= Burstiness =

Intermittent increases and decreases in network activity

In temporal networks, burstiness is the intermittent increases and decreases in activity or frequency of an event.
One measure of burstiness is the Fano factor—a ratio between the variance and mean of counts.

Burstiness is observable in natural phenomena, such as natural disasters, or other phenomena, such as network/data/email network traffic or vehicular traffic. Burstiness is, in part, due to changes in the probability distribution of inter-event times.
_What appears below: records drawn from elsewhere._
(** The bootstrap without a metadata file, when the download updates. *)
Lemma Index_apply_cold_updated env config w r :
  metadata_json w = None ->
  fs_fails env OpMkdir = false ->
  fs_fails env (OpWriteFile MetadataPath) = false ->
  fs_fails env (OpWriteFile CachePath) = false ->
  refresh_response env config w = HTTP.Fulfilled r ->
  HTTP.status r <> 304 ->
  no_data (HTTP.data r) = false ->
  exists w',
    Index.apply env config w = (Ok tt, w')
    /\ detached w' = detached w ++ [LoadExisting]
    /\ metadata_json w' = Some (default "" (HTTP.data r))
    /\ metadata_cache_json w' = Some (Index_descriptor env r)
    /\ emojiMetadata w' = emojiMetadata w.
Proof.
  intros Hfile Hmkdir Hwm Hwc Hresp H304 Hdata.
  destruct (Index_downloadMetadata_updated env config
              (emit (EvLog Info ["元数据文件不存在，尝试下载"]) w) r
              Hmkdir Hwm Hwc) as (evs & w0 & Hdl & Hm & Hc & Hst & Hdet & _);
    [by (unfold emit; rewrite refresh_response_emits)|done|done|].
  unfold Index.apply, bind at 1, Index.loadMetadata, bind at 1,
    existsSync at 1, file.
  rewrite Hfile. cbn [negb]. unfold bind at 1, logger at 1.
  unfold Index.loadMetadata_missing, bind at 1. rewrite Hdl. cbn [negb].
  unfold Index.loadMetadata_unawaited, existsSync, file, spawn. js_run.
  cbn [metadata_json detached emits]. rewrite Hm. cbn [negb].
  destruct (autoUpdate config); eexists; (split; [reflexivity|]);
    cbn [metadata_json metadata_cache_json emojiMetadata detached emits
         with_detached];
    by rewrite Hdet, Hst.
Qed.

(** X13.  The cold start that works: with no metadata file, a server
    that answers with a body and a disk without faults, the bootstrap of
    src/index.ts completes with one load left detached; when the event
    loop runs that call it reads the file just written, sends no request
    and writes nothing, and the store then holds the document parsed from
    the body; if the body does not parse the store stays as it was. *)
Theorem X13_cold_start_loads_when_the_detached_call_runs env config w r :
  metadata_json w = None ->
  detached w = [] ->
  (forall op, fs_fails env op = false) ->
  refresh_response env config w = HTTP.Fulfilled r ->
  HTTP.status r <> 304 ->
  no_data (HTTP.data r) = false ->
  let w' := snd (Index.apply env config w) in
  let w'' := run_detached (Index.resume env config) w' in
  fst (Index.apply env config w) = Ok tt
  /\ detached w' = [LoadExisting]
  /\ detached w'' = []
  /\ requests (new_events w' w'') = []
  /\ writes (new_events w' w'') = []
  /\ emojiMetadata w''
     = match JSON_parse_metadata env (default "" (HTTP.data r)) with
       | Some metadata => Some metadata
       | None => emojiMetadata w
       end.
Proof.
  intros Hfile Hnone Hok Hresp H304 Hdata. cbn zeta.
  destruct (Index_apply_cold_updated env config w r Hfile
              (Hok _) (Hok _) (Hok _) Hresp H304 Hdata)
    as (w' & -> & Hdet & Hm & _ & Hst).
  cbn [fst snd]. rewrite Hnone in Hdet. cbn [app] in Hdet.
  split; [reflexivity|]. split; [exact Hdet|].
  unfold run_detached. rewrite Hdet. cbn [Index.resume].
  rewrite (Index_loadMetadata_existing_cases env (with_detached [] w')
             (default "" (HTTP.data r)) Hm).
  rewrite !Hok.
  destruct (JSON_parse_metadata env (default "" (HTTP.data r))) as [metadata|].
  - split; [reflexivity|]. rewrite new_events_emits by reflexivity. by repeat split.
  - unfold emit. rewrite emits_emits. split; [reflexivity|].
    rewrite new_events_emits by reflexivity. by repeat split.
Qed.

Lemma X13_cold_start_loads_when_the_detached_call_runs_witness :
  let env := fixture_env (respond 200 "OK" (Some empty_document_text) no_headers)
               no_fault in
  let w' := snd (Index.apply env fixture_config first_run) in
  emojiMetadata (run_detached (Index.resume env fixture_config) w')
  = Some empty_document.
Proof.
  intros env w'.
  apply (X13_cold_start_loads_when_the_detached_call_runs env fixture_config
           first_run _ eq_refl eq_refl (fun _ => eq_refl) eq_refl
           ltac:(discriminate) eq_refl).
Defined.

(** ** The timer and the update command of src/index.ts *)

(** X14.  A tick of the timer never throws, and it keeps the store in
    step with the disk: after the tick the store is as it was before, or
    it holds the document parsed from the metadata file that is then on
    disk. *)
Theorem X14_tick_keeps_store_in_step_with_disk env config w :
  let out := Index.interval_callback env config w in
  raises (fst out) = false
  /\ (emojiMetadata (snd out) = emojiMetadata w
      \/ exists text metadata,
           metadata_json (snd out) = Some text
           /\ JSON_parse_metadata env text = Some metadata
           /\ emojiMetadata (snd out) = Some metadata).
Proof.
  cbn zeta.
  destruct (Index.interval_callback env config w) as [res w'] eqn:E.
  cbn [fst snd]. revert E.
  unfold Index.interval_callback, try_catch, bind at 1.
  pose proof (Index_downloadMetadata_outcome env config w) as Hout.
  destruct (Index.downloadMetadata env config w) as [[[|]|e] w1];
    destruct Hout as (evs & w0 & Hw1 & Hst & _ & _ & _ & Hfiles);
    cbn [fst snd] in Hw1, Hfiles; subst w1.
  - destruct (Hfiles eq_refl) as [[text Htext] _].
    rewrite (Index_loadMetadata_present env config (emits evs w0) text Htext),
      (Index_loadMetadata_existing_cases env (emits evs w0) text Htext).
    destruct (fs_fails env (OpAccess MetadataPath));
      [js_run; intros [= <- <-]; split; [reflexivity|by left]|].
    destruct (fs_fails env (OpReadFile MetadataPath));
      [js_run; intros [= <- <-]; split; [reflexivity|by left]|].
    destruct (JSON_parse_metadata env text) as [metadata|] eqn:Hparse.
    + intros [= <- <-]. split; [reflexivity|]. right. by exists text, metadata.
    + js_run. intros [= <- <-]. split; [reflexivity|by left].
  - js_run. intros [= <- <-]. split; [reflexivity|by left].
  - js_run. intros [= <- <-]. split; [reflexivity|by left].
Qed.

(** Refresh, then reload: what the timer and the update command share. *)
Lemma Index_refresh_then_reload env config w r :
  (forall op, fs_fails env op = false) ->
  refresh_response env config w = HTTP.Fulfilled r ->
  HTTP.status r <> 304 ->
  no_data (HTTP.data r) = false ->
  exists w1,
    Index.downloadMetadata env config w = (Ok true, w1)
    /\ disk w1 = (Some (default "" (HTTP.data r)), Some (Index_descriptor env r))
    /\ emojiMetadata w1 = emojiMetadata w
    /\ match JSON_parse_metadata env (default "" (HTTP.data r)) with
       | Some metadata =>
           exists evs, Index.loadMetadata env config w1
                       = (Ok tt, emits evs (with_store (Some metadata) w1))
       | None =>
           exists evs, Index.loadMetadata env config w1
                       = (Throw (load_failed SyntaxError), emits evs w1)
       end.
Proof.
  intros Hok Hresp H304 Hdata.
  destruct (Index_downloadMetadata_updated env config w r
              (Hok _) (Hok _) (Hok _) Hresp H304 Hdata)
    as (evs & w0 & Hdl & Hm & Hc & Hst & _).
  exists (emits evs w0). split; [exact Hdl|].
  split; [unfold disk; cbn [metadata_json metadata_cache_json emits];
          by rewrite Hm, Hc|].
  split; [exact Hst|].
  rewrite (Index_loadMetadata_present env config (emits evs w0) _ Hm),
    (Index_loadMetadata_existing_cases env (emits evs w0) _ Hm), !Hok.
  destruct (JSON_parse_metadata env (default "" (HTTP.data r))); by eexists.
Qed.

(** X15.  A tick of the timer that finds a new body: on a disk without
    faults, when the server answers the refresh with a status other than
    304 and a body that is not empty, the tick leaves the body in the
    metadata file and the new descriptor in the descriptor file, and the
    store holds the document parsed from the body; when the body does not
    parse the tick still does not throw, the files are replaced all the
    same, and the store keeps the document it had. *)
Theorem X15_tick_reloads_the_new_body env config w r :
  (forall op, fs_fails env op = false) ->
  refresh_response env config w = HTTP.Fulfilled r ->
  HTTP.status r <> 304 ->
  no_data (HTTP.data r) = false ->
  let out := Index.interval_callback env config w in
  fst out = Ok tt
  /\ disk (snd out) = (Some (default "" (HTTP.data r)), Some (Index_descriptor env r))
  /\ emojiMetadata (snd out)
     = match JSON_parse_metadata env (default "" (HTTP.data r)) with
       | Some metadata => Some metadata
       | None => emojiMetadata w
       end.
Proof.
  intros Hok Hresp H304 Hdata. cbn zeta.
  destruct (Index_refresh_then_reload env config w r Hok Hresp H304 Hdata)
    as (w1 & Hdl & Hdisk & Hst & Hload).
  destruct (Index.interval_callback env config w) as [res w'] eqn:E.
  cbn [fst snd]. revert E.
  unfold Index.interval_callback, try_catch, bind at 1. rewrite Hdl.
  unfold disk in *.
  destruct (JSON_parse_metadata env (default "" (HTTP.data r)));
    destruct Hload as [evs ->]; js_run; intros [= <- <-];
    cbn [metadata_json metadata_cache_json emojiMetadata emits with_store];
    by repeat split.
Qed.

Lemma X15_tick_reloads_the_new_body_witness :
  let env := fixture_env (respond 200 "OK" (Some "<html>") no_headers) no_fault in
  let out := Index.interval_callback env fixture_config serving in
  fst out = Ok tt
  /\ metadata_json (snd out) = Some "<html>"
  /\ emojiMetadata (snd out) = Some kitchen.
Proof.
  intros env out.
  destruct (X15_tick_reloads_the_new_body env fixture_config serving _
              (fun _ => eq_refl) eq_refl ltac:(discriminate) eq_refl)
    as (H1 & H2 & H3).
  split; [exact H1|]. split; [exact (f_equal fst H2)|exact H3].
Defined.
(** * MDnexa chat backend: the POST /message and POST /related handlers

    A shallow embedding of two Express route handlers:

    - [POST /message] (the chat route): optional authentication, the
      five-question usage gate, history formatting, the call to the
      robust generation client, and the best-effort persistence of the
      turn with its just-in-time session recovery;
    - [POST /related] (backend/routes/gemini.js): the related-questions
      route with its empty-array fallback.

    Every [await] of the source is an operation of type [op]; a handler is
    a tree of such operations ([prog]); an environment ([env]) decides, for
    each awaited operation, whether its promise resolves or rejects.  The
    list of operations issued by a run is its trace.  Console and file
    logging are left out. *)

From Stdlib Require Import ZArith String Ascii List Bool.
From Stdlib Require QArith.
From stdpp Require Import base option list gmap strings.

Local Open Scope string_scope.
Local Open Scope list_scope.
Local Open Scope Z_scope.

(** ** JavaScript values used by the handlers *)

Module Js.

(** A value that may be [undefined]/[null]; strings are falsy when empty. *)
Definition truthy (v : option string) : option string :=
  match v with
  | Some s => if String.eqb s "" then None else Some s
  | None => None
  end.

(** [a || b] on possibly-undefined strings, with [b] defined. *)
Definition or_default (a : option string) (b : string) : string :=
  match truthy a with Some s => s | None => b end.

(** [a || b] where [b] may itself be undefined. *)
Definition or_else (a b : option string) : option string :=
  match truthy a with Some s => Some s | None => b end.

(** [s.split(sep)] for a one-character separator. *)
Fixpoint split (sep : ascii) (s : string) : list string :=
  match s with
  | EmptyString => [EmptyString]
  | String c r =>
      if Ascii.eqb c sep then EmptyString :: split sep r
      else match split sep r with
           | h :: t => String c h :: t
           | [] => [String c EmptyString]
           end
  end.

(** [hay.includes(needle)]. *)
Fixpoint includes (needle hay : string) : bool :=
  String.prefix needle hay
  || match hay with
     | EmptyString => false
     | String _ r => includes needle r
     end.

Definition dquote : string := String (ascii_of_nat 34) EmptyString.

(** *** Code units

    A text is held as the bytes of its UTF-8 encoding, whereas
    JavaScript measures and cuts a string in UTF-16 code units: a
    character of up to three bytes is one unit, a character of four
    bytes is a surrogate pair of two units.  A surrogate left alone by a
    cut is held as the three bytes of its own code point. *)

(** The number of bytes of the character that starts with byte [c]. *)
Definition char_bytes (c : ascii) : nat :=
  let n := nat_of_ascii c in
  if (n <? 192)%nat then 1%nat
  else if (n <? 224)%nat then 2%nat
  else if (n <? 240)%nat then 3%nat
  else 4%nat.

(** The characters of a text, each with its bytes; a character cut short
    by the end of the text is taken byte by byte. *)
Fixpoint chars (s : string) : list string :=
  match s with
  | EmptyString => []
  | String c rest =>
      match char_bytes c, rest with
      | 2%nat, String c1 r1 => String c (String c1 "") :: chars r1
      | 3%nat, String c1 (String c2 r2) =>
          String c (String c1 (String c2 "")) :: chars r2
      | 4%nat, String c1 (String c2 (String c3 r3)) =>
          String c (String c1 (String c2 (String c3 ""))) :: chars r3
      | _, _ => String c "" :: chars rest
      end
  end.

(** The code units of one character. *)
Definition char_units (ch : string) : nat :=
  if (String.length ch =? 4)%nat then 2%nat else 1%nat.

Definition units (cs : list string) : nat :=
  foldr (fun ch n => (char_units ch + n)%nat) 0%nat cs.

(** [s.length] *)
Definition length (s : string) : nat := units (chars s).

Definition join (cs : list string) : string := foldr String.append "" cs.

(** The code point of a four-byte character, less 0x10000. *)
Definition astral_offset (ch : string) : N :=
  match ch with
  | String b0 (String b1 (String b2 (String b3 _))) =>
      (N.lor (N.shiftl (N.land (N_of_ascii b0) 7) 18)
         (N.lor (N.shiftl (N.land (N_of_ascii b1) 63) 12)
            (N.lor (N.shiftl (N.land (N_of_ascii b2) 63) 6)
               (N.land (N_of_ascii b3) 63))) - 65536)%N
  | _ => 0%N
  end.

(** A surrogate 0xD800 + [low], [low] below 0x800, as three bytes. *)
Definition surrogate (low : N) : string :=
  String (ascii_of_N 237)
    (String (ascii_of_N (160 + N.land (N.shiftr low 6) 31))
       (String (ascii_of_N (128 + N.land low 63)) "")).

Definition high_surrogate (ch : string) : string :=
  surrogate (N.land (N.shiftr (astral_offset ch) 10) 1023).

Definition low_surrogate (ch : string) : string :=
  surrogate (1024 + N.land (astral_offset ch) 1023).

(** The first [n] code units of a list of characters. *)
Fixpoint take_units (n : nat) (cs : list string) : list string :=
  match cs with
  | [] => []
  | ch :: rest =>
      match n, char_units ch with
      | 0%nat, _ => []
      | 1%nat, 2%nat => [high_surrogate ch]
      | _, u => ch :: take_units (n - u) rest
      end
  end.

(** What is left after the first [n] code units. *)
Fixpoint drop_units (n : nat) (cs : list string) : list string :=
  match cs with
  | [] => []
  | ch :: rest =>
      match n, char_units ch with
      | 0%nat, _ => cs
      | 1%nat, 2%nat => low_surrogate ch :: rest
      | _, u => drop_units (n - u) rest
      end
  end.

(** [s.slice(start, finish)] for indices that are not negative. *)
Definition slice (start finish : nat) (s : string) : string :=
  join (take_units (finish - start) (drop_units start (chars s))).

(** [s.substring(start, finish)]: the indices are swapped when
    [start] is the larger. *)
Definition substring (start finish : nat) (s : string) : string :=
  slice (Nat.min start finish) (Nat.max start finish) s.

(** A character with all its bytes. *)
Definition complete (ch : string) : Prop :=
  match ch with
  | String c t => S (String.length t) = char_bytes c
  | EmptyString => False
  end.

(** Characters that read back as they are when joined. *)
Fixpoint framed (cs : list string) : Prop :=
  match cs with
  | [] => True
  | ch :: rest =>
      (complete ch
       \/ exists c, ch = String c ""
                    /\ (String.length (join rest) < char_bytes c - 1)%nat)
      /\ framed rest
  end.

(** An ASCII text: every character is one byte below 128. *)
Definition is_ascii (s : string) : Prop :=
  Forall (fun c => (nat_of_ascii c < 128)%nat) (list_ascii_of_string s).

End Js.

(** ** Errors and promise outcomes *)

(** The fields of a thrown error that the handlers inspect. *)
Record JsError := mkError {
  err_code : option string;
  err_message : option string;
  err_details : option string
}.

(** What an [await] observes.  A rejection carries an error object: the
    handlers' [catch] clauses read [message], [code], [details] and
    [stack] from what they catch, and the last one serialises its
    [response], so a promise rejected with [null] or [undefined], or with
    an error whose [response] cannot be serialised, would make the clause
    itself throw; such rejections are outside this model. *)
Inductive outcome (A : Type) : Type :=
| Resolved (a : A)
| Rejected (e : JsError).
Arguments Resolved {A} a.
Arguments Rejected {A} e.

Definition is_resolved {A} (o : outcome A) : bool :=
  match o with Resolved _ => true | Rejected _ => false end.

(** ** Rows and replies of the collaborators *)

Record Metadata := mkMetadata {
  md_role : option string;
  md_professional_role : option string
}.

(** The identity returned by [supabase.auth.getUser]. *)
Record AuthUser := mkAuthUser {
  user_id : string;
  user_email : option string;
  user_role : option string;
  user_metadata : option Metadata;
  app_metadata : option Metadata
}.

Record Profile := mkProfile {
  profile_role : option string;
  profile_professional_role : option string;
  profile_specialty : option string;
  profile_title : option string
}.

Record UsageRow := mkUsage {
  usage_user_id : string;
  questions_count : Z
}.

Inductive Role := RoleUser | RoleModel.

Definition role_name (r : Role) : string :=
  match r with RoleUser => "user" | RoleModel => "model" end.

(** A row of [chat_messages]. *)
Record MessageRow := mkMessage {
  msg_session_id : string;
  msg_user_id : string;
  msg_role : Role;
  msg_content : string
}.

(** A row of [chat_sessions] as the just-in-time creation writes it. *)
Record SessionRow := mkSession {
  session_id : string;
  session_user_id : string;
  session_title : string;
  session_region : string;
  session_country : string
}.

(** One turn of the history handed to the generation client:
    [{ role, parts: [{ text }] }]. *)
Record Turn := mkTurn {
  turn_role : Role;
  turn_text : string
}.

(** The argument of [robustGemini.generateMessage]. *)
Record GenArgs := mkGenArgs {
  gen_message : string;
  gen_history : list Turn;
  gen_systemInstruction : string;
  gen_temperature : QArith_base.Q;
  gen_maxOutputTokens : Z
}.

Record GenReply := mkGenReply {
  gen_text : string;
  gen_model : string
}.

(** The value a store call resolves to: [{ data, error }]. *)
Record StoreReply (A : Type) := mkReply {
  data : option A;
  error : option JsError
}.
Arguments mkReply {A} data error.
Arguments data {A} _.
Arguments error {A} _.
Distributions of bursty processes or events are characterised by heavy, or fat, tails.

Burstiness of inter-contact time between nodes in a time-varying network can decidedly slow spreading processes over the network. This is of great interest for studying the spread of information and disease.

== Burstiness score ==

One relatively simple measure of burstiness is burstiness score. The burstiness score of a subset $t$ of time period $T$ relative to an event $e$ is a measure of how often $e$ appears in $t$ compared to its occurrences in $T$. It is defined by

 $\mathrm{Burst}(e, t) = \left (\frac{E_t}{E} - \frac{1}{T}\right )$

Where $E_t$ is the total number of occurrences of event $e$ in subset $t$ and $E$ is the total number of occurrences of $e$ in $T$.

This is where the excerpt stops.